### [TASK REQUIREMENTS]
Return exactly these lines and no others: the one containing "intros Hi Hf." and all that follow it to the end of the listing below.

### [RECORDS SHOWN]
Section Wp.
Context {S : Type}.
Implicit Types s : S.

Lemma wp_ret {A} (a : A) (Q : A -> S -> Prop) s : Q a s -> wp (mret a) Q s.
Proof. exact id. Qed.

Lemma wp_bind {A B} (m : M S A) (f : A -> M S B) Q s :
  wp m (fun a => wp (f a) Q) s -> wp (m ≫= f) Q s.
Proof. unfold wp, mbind, M_bind. by destruct (m s). Qed.

Lemma wp_mono {A} (m : M S A) (Q Q' : A -> S -> Prop) s :
  wp m Q s -> (forall a s', Q a s' -> Q' a s') -> wp m Q' s.
Proof. unfold wp. destruct (m s); auto. Qed.

Lemma wp_get Q s : Q s s -> wp get Q s.
Proof. exact id. Qed.
Lemma wp_gets {A} (f : S -> A) Q s : Q (f s) s -> wp (gets f) Q s.
Proof. exact id. Qed.
Lemma wp_modify f (Q : unit -> S -> Prop) s : Q tt (f s) -> wp (modify f) Q s.
Proof. exact id. Qed.
Lemma wp_lift {A} (c : chk A) a Q s : c = Def a -> Q a s -> wp (lift c) Q s.
Proof. by intros ->. Qed.
Lemma wp_assert_some {A} (p : option A) a Q s :
  p = Some a -> Q a s -> wp (assert_some p) Q s.
Proof. by intros ->. Qed.
Lemma wp_follow {A} (p : option A) a Q s : p = Some a -> Q a s -> wp (follow p) Q s.
Proof. by intros ->. Qed.
Lemma wp_conj {A} (m : M S A) (Q1 Q2 : A -> S -> Prop) s :
  wp m Q1 s -> wp m Q2 s -> wp m (fun a s' => Q1 a s' /\ Q2 a s') s.
Proof. unfold wp. destruct (m s); auto. Qed.

(** From the triple to the run. *)
Lemma wp_run {A} (m : M S A) Q s :
  wp m Q s <-> exists a s', m s = Ok a s' /\ Q a s'.
Proof.
  unfold wp. split.
  - destruct (m s) as [a s'| |]; [eauto | done..].
  - by intros (a & s' & -> & ?).
Qed.
End Wp.

(** ** Correctness with exits

    [wpe m Q A s]: started in [s], [m] meets no undefined behaviour; its result and
    final state satisfy [Q] if it returns, and [A] holds of the way it stops if it
    stops the process. *)
Definition wpe {S A} (m : M S A) (Q : A -> S -> Prop) (E : abort -> Prop) (s : S) : Prop :=
  match m s with Ok a s' => Q a s' | Aborted w => E w | Undef _ => False end.

Section Wpe.
Context {S : Type}.
Implicit Types s : S.

Lemma wpe_wp {A} (m : M S A) Q E s : wp m Q s -> wpe m Q E s.
Proof. unfold wp, wpe. by destruct (m s). Qed.

Lemma wp_wpe {A} (m : M S A) Q s : wpe m Q (fun _ => False) s -> wp m Q s.
Proof. unfold wp, wpe. by destruct (m s). Qed.

Lemma wpe_abort {A} w (Q : A -> S -> Prop) (E : abort -> Prop) s : E w -> wpe (abort_with w) Q E s.
Proof. exact id. Qed.

Lemma wpe_bind {A B} (m : M S A) (f : A -> M S B) Q E s :
  wpe m (fun a => wpe (f a) Q E) E s -> wpe (m ≫= f) Q E s.
Proof. unfold wpe, mbind, M_bind. by destruct (m s). Qed.

(** A part that always returns, in front of one that may stop. *)
Lemma wpe_wp_bind {A B} (m : M S A) (f : A -> M S B) Q E s :
  wp m (fun a => wpe (f a) Q E) s -> wpe (m ≫= f) Q E s.
Proof. unfold wp, wpe, mbind, M_bind. by destruct (m s). Qed.

Lemma wpe_mono {A} (m : M S A) (Q Q' : A -> S -> Prop) (E E' : abort -> Prop) s :
  wpe m Q E s -> (forall a s', Q a s' -> Q' a s') -> (forall w, E w -> E' w) -> wpe m Q' E' s.
Proof. unfold wpe. destruct (m s); auto. Qed.

Lemma wpe_post {A} (m : M S A) (Q Q' : A -> S -> Prop) E s :
  wpe m Q E s -> (forall a s', Q a s' -> Q' a s') -> wpe m Q' E s.
Proof. intros H HQ. by eapply wpe_mono. Qed.
End Wpe.

(** Equational steps, for evaluating a handler on a branch. *)
Lemma bind_Ok {S A B} (m : M S A) (f : A -> M S B) s a s' :
  m s = Ok a s' -> (m ≫= f) s = f a s'.
Proof. unfold mbind, M_bind. by intros ->. Qed.

Ltac wp_step :=
  match goal with
  | |- wp (mbind _ _) _ _ => apply wp_bind
  | |- wp (mret _) _ _ => apply wp_ret
  | |- wp get _ _ => apply wp_get
  | |- wp (gets _) _ _ => apply wp_gets
  | |- wp (modify _) _ _ => apply wp_modify
  end.
(** A [Forall] over an explicit list, taken apart. *)
Ltac split_all H := repeat (apply Forall_cons_1 in H as [? H]).

(** A [Forall] over a concatenation of pieces: the pieces are solved by
    assumption or by the lemmas of the database [odr]. *)
Create HintDb odr discriminated.
Ltac all_pieces :=
  repeat first [ assumption | solve [eauto 2 with odr] | apply Forall_app_2
               | apply Forall_cons_2; [done|] | apply Forall_nil_2 ].

Ltac wp_steps := repeat (wp_step; cbn beta).

(** ** Lists changed in one place *)

(** The elements with a property, when element [i] changes. *)
Lemma count_insert {A} (f : A -> bool) (l : list A) (i : nat) x y :
  l !! i = Some x ->
  (length (filter (fun a => f a = true) (<[i := y]> l)) + Nat.b2n (f x)
   = length (filter (fun a => f a = true) l) + Nat.b2n (f y))%nat.
Proof.
  intros Hi. rewrite <- (take_drop_middle l i x Hi) at 2.
  rewrite insert_take_drop by (by eapply lookup_lt_Some).
  rewrite !filter_app, !length_app, !filter_cons.
  destruct (f x) eqn:E1, (f y) eqn:E2; repeat case_decide; try congruence; cbn; lia.
Qed.

(** The list of what each element has, when element [i] gets more. *)
Lemma bind_insert {A B} (f : A -> list B) (l : list A) (i : nat) x y e :
  l !! i = Some x -> f y ≡ₚ f x ++ e -> (<[i := y]> l ≫= f) ≡ₚ (l ≫= f) ++ e.
Proof.
  intros Hi Hf. rewrite <- (take_drop_middle l i x Hi) at 2.
  rewrite insert_take_drop by (by eapply lookup_lt_Some). rewrite !bind_app, !bind_cons, Hf.
  rewrite <- !app_assoc. f_equiv. f_equiv. apply Permutation_app_comm.
Qed.

(** A sum over a list, when element [i] changes. *)
Lemma sum_insert {A} (f : A -> nat) (l : list A) (i : nat) x y :
  l !! i = Some x -> (sum_list_with f (<[i := y]> l) + f x = sum_list_with f l + f y)%nat.
Proof.
  revert i. induction l as [|z l IH]; intros [|i]; [done..|cbn|].
  - intros [= ->]. lia.
  - intros Hi. specialize (IH i Hi). change (<[S i := y]> (z :: l)) with (z :: <[i := y]> l).
    cbn [sum_list_with]. lia.
Qed.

### [TASK RESPONSE]
  intros Hi Hf. rewrite <- (take_drop_middle l i x Hi) at 2.
  rewrite insert_take_drop by (by eapply lookup_lt_Some). rewrite !bind_app, !bind_cons, Hf.
  rewrite <- !app_assoc. f_equiv. f_equiv. apply Permutation_app_comm.
Qed.

(** A sum over a list, when element [i] changes. *)
Lemma sum_insert {A} (f : A -> nat) (l : list A) (i : nat) x y :
  l !! i = Some x -> (sum_list_with f (<[i := y]> l) + f x = sum_list_with f l + f y)%nat.
Proof.
  revert i. induction l as [|z l IH]; intros [|i]; [done..|cbn|].
  - intros [= ->]. lia.
  - intros Hi. specialize (IH i Hi). change (<[S i := y]> (z :: l)) with (z :: <[i := y]> l).
    cbn [sum_list_with]. lia.
Qed.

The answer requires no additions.